雑誌『レヴァイアサン』などに集まっていた、加藤寛の弟子筋に当たる公共選択学者は、表向きの記述モデル(過去の状況を説明する)としての合理的選択論という「顕教」のあり方以外に、アメリカの戦略ツールというそのような「密教」(裏の顔)があったことを知っているはずである。合理的選択も、それと対立する側の文化人類学もどちらも覇権国の支配者にとっては権力のためのツールに過ぎなかった。これをチャルマーズ・ジョンソン教授がかつて、米雑誌「ナショナル・インタレスト」で明らかにした。

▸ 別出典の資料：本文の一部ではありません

(* ===== verification/RemoteSafety.v ===== *)
(** The content remote under any number of concurrent, failing and crashing
    clients: the requests, what a successful one leaves, and the theorems. *)

From stdpp Require Import base list gmap numbers strings option relations options.
From Stdlib Require Import ZArith Lia.
From S2P Require Import Prelude RustStd RustText Wire Tree Manifest CanonicalJson TableLeaf TableRows Commit SeriesManifest SeriesPack Capsule CapsuleStream CapsuleTable CapsuleVerify CapsuleIncremental RemoteStore RemoteObjects RemotePacks RemoteCapsule RemoteGc RemoteInvariant RemoteRules RemoteWriters RemoteCapsuleWriters RemotePublish RemoteCollect.

Create HintDb lasting.

(** * Requests *)

Inductive request :=
| PutObject (d : ObjectDescriptor) (b : bytes)
| PutObjectStream (d : ObjectDescriptor) (rd : reader)
| PutPack (d : PackDescriptor) (b : bytes)
| PublishPack (series : bytes) (pack : PackIndex) (blobs : list (bytes * bytes)) (known : gset bytes)
| PublishConsolidated (injected : option PublicationFailurePoint) (series : bytes) (m : SeriesManifest) (pack : PackIndex) (known : gset bytes)
| PutRecord (pond : bytes) (record : PublicationRecord)
| PublishRecipe (recipe : bytes)
| CleanupUploads (older_than : Z)
| PublishCapsule (m : CapsuleManifest) (payloads : store)
| PublishCapsuleDirectory (m : CapsuleManifest) (dir : store)
| PublishCapsuleIncremental (m : CapsuleManifest) (dir : store) (prior : CapsuleManifest)
| PlanGc (pond url : bytes) (grace : Z)
| VerifyGc (pond url : bytes) (plan : CapsuleGcPlan)
| ApplyGc (pond url : bytes) (plan : CapsuleGcPlan) (reviewed : bytes)
| GetObject (h : bytes)
| GetObjects (hs : list bytes)
| ObjectSize (h : bytes)
| GetPack (d : PackDescriptor)
| CanonicalPack (series : bytes)
| ConsolidatedPack (series : bytes)
| GetRecord (h : bytes)
| InspectRecipe (recipe : bytes)
| LatestCapsule
| CapsuleRoots.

「イニシアチブ」と「合理的選択」。これがアメリカの戦略の重要な部分である。まず、自らが戦略構想を発表するなどしてイニシアチブを取り、その戦略実現のための合理性に基づいて、ソフトパワーによる宣伝を行う。これがアメリカの強みであり、日本にとっての弱みでもある。そのような状況があって、今になって吉良州司(きらしゅうじ)のような「日本が主権を主張するのは五〇年速い」などというおかしな政治家が出てくる。
そういう戦略的な蓄積があるアメリカに対して日本が「誠意」で交渉に望んでも勝てるわけがない。
中野剛志准教授は、今年は小村寿太郎外相が関税自主権(=国家主権)を回復してからちょうど百年であると話していた。関税撤廃は関税自由化とは違う。金融政策が可能なのは金利の上げ下げが可能だからである。同じように関税政策もいたずらに撤廃するのではなく、関税の自由化があるからこそ経済状況に応じて上げ下げができる。できるだけ、大恐慌時代の高関税政策の帰結を考えれば関税が低いのが望ましいのはいうまでもないことだが、一律に撤廃することには慎重さが求められる。
野田首相のカンヌでの消費税と総選挙の発言も問題がある。これについては明日書きたい。